Выбрать главу

Как позже рассказывал врач, ни один из оставленных лже-Плетко контактных телефонов не отвечал. На вопрос, что происходит, аферист поспешил успокоить врача: он, дескать, болел и теперь снова на связи. Но доктор особенно и не переживал. Все равно Плетко звонил сам достаточно регулярно. И даже попросил порекомендовать для консультационной работы кого-нибудь из достойных коллег. И Шишков посоветовал ему обратиться к другому сотруднику Института Сербского, дал телефон и рекомендацию.

Когда осмысливаешь действия Евстафьева, невольно ассоциируешь его с черной дырой, которая втягивает в себя все вокруг. Аферист тоже тащил за собой всех и каждого: приятелей, любовниц, знакомых, родственников, соседей по камере, сотрудников СИЗО, лечащих врачей и т. д.

Хлестаков отдыхает

Одновременно с врачами, Евстафьев вел сотни других переговоров. Его телефон в камере не знал отдыха. Впрочем, в Бутырке к этому уже привыкли. Там с режимом проблемы давно. Но в Институте Сербского переговоры заключенных с волей раньше не практиковались. Евстафьев одним из первых сломал эту традицию. У него телефон появился почти сразу. И контакт с волей он имел постоянно.

Главной задачей подследственного, который не впервые косил под шизофреника, было получить соответствующий диагноз. Для этого он напрягал своих подруг на воле, требовал у них номера телефонов влиятельных психиатров-практиков. Евстафьеву нужно было узнать все о симптомах шизофрении: как симулировать признаки болезни, какие лекарства принимать, как отвечать на тесты…

Он звонит не только Шишкову, но и другим специалистам. Например, врачу, занимающемуся электроэнцефалографией. Представляется все тем же Плетко… У окулиста выясняет, как с помощью белладонны добиться нужного расширения зрачков. В Медицинском центре сосудистой хирургии имени Бакулева и НИИ кардиологии узнает, можно ли симулировать сердечно-сосудистое заболевание.

Зачем ему был необходим диагноз? Евстафьев был уверен, что если его признают невменяемым, то на принудительном лечении он пробудет недолго. С его-то связями, деньгами и умением подчинить своей воле любого человека… После освобождения он собирался немедленно выехать за границу, где на счетах в Австрии у него якобы лежала кругленькая сумма с семью нулями. А дальше…

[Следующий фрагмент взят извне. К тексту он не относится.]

(** The tenure in hand is carried on, or nothing changes. *)
Lemma extend_held_step t info s r s' : follower_ok t -> (forall l, last (tf_history t) = Some l -> ti_tenure_start_block_id (fo_info l) = ti_tenure_start_block_id info) ->
  steady t s -> TenureFollower.extend_held_tenure info s = Some (r, s') -> settled_ok s' /\ (r = Ok None -> steady t s').
Proof.
  intros Ht Hsame Hs. unfold TenureFollower.extend_held_tenure. intros [(previous & s1 & H1 & H)|(e & H & _)]%eff_bind_inv; [|done]. apply ask_inv in H1 as [-> ->].
  apply eff_bind_inv in H as [(l & s1 & H1 & H)|(e & H & ->)]; [|apply try_with_same in H as ->; split; [by eapply steady_settled|done]]. apply try_inv in H1 as [Hl ->].
  assert (Hlast : last (tf_history t) = Some l) by (destruct Hs as [<- _]; unfold or_err in Hl; destruct (last _); [by injection Hl as ->|done]). cbv zeta in H.
  apply eff_bind_inv in H as [(extended & s1 & H1 & H)|(e & H & ->)].
  - apply (attempt_step (steady t) (fun all => fo_blocks l <> [] /\ exists chain, all = fo_blocks l ++ chain)) in H1 as [Hs1 (o & Ho & Hx)]; [|intros; eapply remote_step; [|done|done]; intros c w0 r1 w1 Hw0 Hr1; by apply extended_step in Hr1|done].
    injection Ho as <-. destruct extended as [blocks|]; [|injection H as <- <-; split; [by eapply steady_settled|done]]. destruct (Hx _ eq_refl) as (Hne & chain & ->).
    apply eff_bind_inv in H as [(linked & s2 & H2 & H)|(e & H & ->)]; [|apply unwrap_same in H as ->; split; [by eapply steady_settled|done]]. apply unwrap_same in H2 as ->.
    destruct linked; cbn [negb] in H; [|injection H as <- <-; split; [by eapply steady_settled|done]].
    assert (Hready : ready t info (fo_blocks l ++ chain)).
    { intros l' Hl'. rewrite Hlast in Hl'. injection Hl' as <-. rewrite decide_True by by apply Hsame. by destruct (fo_blocks l). }
    apply eff_bind_inv in H as [(f & s2 & H2 & H)|(e & H & ->)]; [|split; [by eapply follow_step|done]]. injection H as <- <-. split; [by eapply follow_step|done].
  - by apply (attempt_step (steady t) (fun _ => True)) in H as [_ (o & ? & _)]; [|intros; eapply remote_step; [|done|done]; intros c w0 r1 w1 Hw0 Hr1; apply extended_step in Hr1 as [? _]|].
Qed.

Lemma append_tip_steady t info blocks : keeps (steady t) (TenureFollower.append_tip info blocks).
Proof.
  assert (Hu : forall A (o : option A), keeps (steady t) (unwrap o : F A)) by (intros; apply keeps_same, unwrap_same). assert (Hr : forall A (x : A), keeps (steady t) (mret x : F A)) by (intros A x s r s' Hs; by intros [= _ <-]).
  unfold TenureFollower.append_tip. apply keeps_bind; [destruct (last blocks); [apply keeps_bind; [apply Hu|intros; apply Hr]|apply Hr]|intros id]. case_bool_decide; [apply Hr|].
  apply keeps_bind; [apply keeps_remote; intros; apply keeps_block|intros tip]. apply keeps_bind; [apply keeps_same, try_with_same|intros parent]. apply keeps_bind; [apply Hu|intros]. apply Hr.
Qed.

Lemma bridge_steady t blocks held : keeps (steady t) (TenureFollower.bridge_gap blocks held).
Proof.
  assert (Hr : forall A (x : A), keeps (steady t) (mret x : F A)) by (intros A x s r s' Hs; by intros [= _ <-]). unfold TenureFollower.bridge_gap. destruct blocks as [|first rest]; [apply Hr|]. case_bool_decide; [apply Hr|].
  apply keeps_bind; [apply keeps_same, unwrap_same|intros id]. apply keeps_bind; [|intros; apply Hr]. intros s r s' Hs H'.
  by apply (attempt_step (steady t) (fun _ => True)) in H' as [? _]; [|intros; eapply remote_step; [|done|done]; intros c w0 r1 w1 Hw0 Hr1; apply walk_back_step in Hr1 as [? _]|].
Qed.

Из писем Евстафьева, приобщенных к материалам уголовного дела:

«За границей я обследуюсь у тамошних спецов. Докажу без труда, что я здоров, и получится, что меня в психушку в России упрятывали намеренно. А соответственно, я попаду в разряд гонимых властью. Они там привыкли, что каждый второй диссидент был «с диагнозом». Это для меня не просто большой, а огромный плюс для тамошней жизни. Значит, будут гарантии того, что меня ни при каких обстоятельствах не выдадут обратно».

Но просто переговоры по телефону много не дадут. Нужна более весомая поддержка и «бумажки». Поэтому Евстафьев совершает абсолютно неслыханное в практике уголовных дел. Сидя в СИЗО, а затем на освидетельствовании в психушке, он заказывает через людей на воле бланки Совета Федерации, факсимильные подписи сенаторов Рябухина и Иванова, другие бланки. После этого аферист начинает новый этап игры. Лже-Плетко засыпает нужных людей фальшивыми письмами из Совета Федерации и других, не менее серьезных организаций.

Он готовит именные адреса к юбилею Института Сербского на имя директора, делает подношения руководящим сотрудникам. Курьеры из «Совета Федерации» привозят нужным людям подарки: то электрочайник, то альбом репродукций художника Шилова, то коробку конфет…

И все это от имени Плетко. Чтобы знали: Плетко — человек влиятельный, ему нужно помогать… Как тут не вспомнить Хлестакова: «…курьеры, курьеры, курьеры… можете представить себе, тридцать пять тысяч одних только курьеров!»

На защиту томящегося в застенках психушки инвалида, каким представляется Евстафьев, встают общественные организации: Московская общественная организация инвалидов детства, Всероссийское общество инвалидов, газета инвалидов «Надежда», районные организации инвалидов. Правда, после того как следователи показали документы руководителям этих организаций, те в один голос заявили, что никогда писем в защиту Евстафьева не видели, а подписи на бланках — подделка.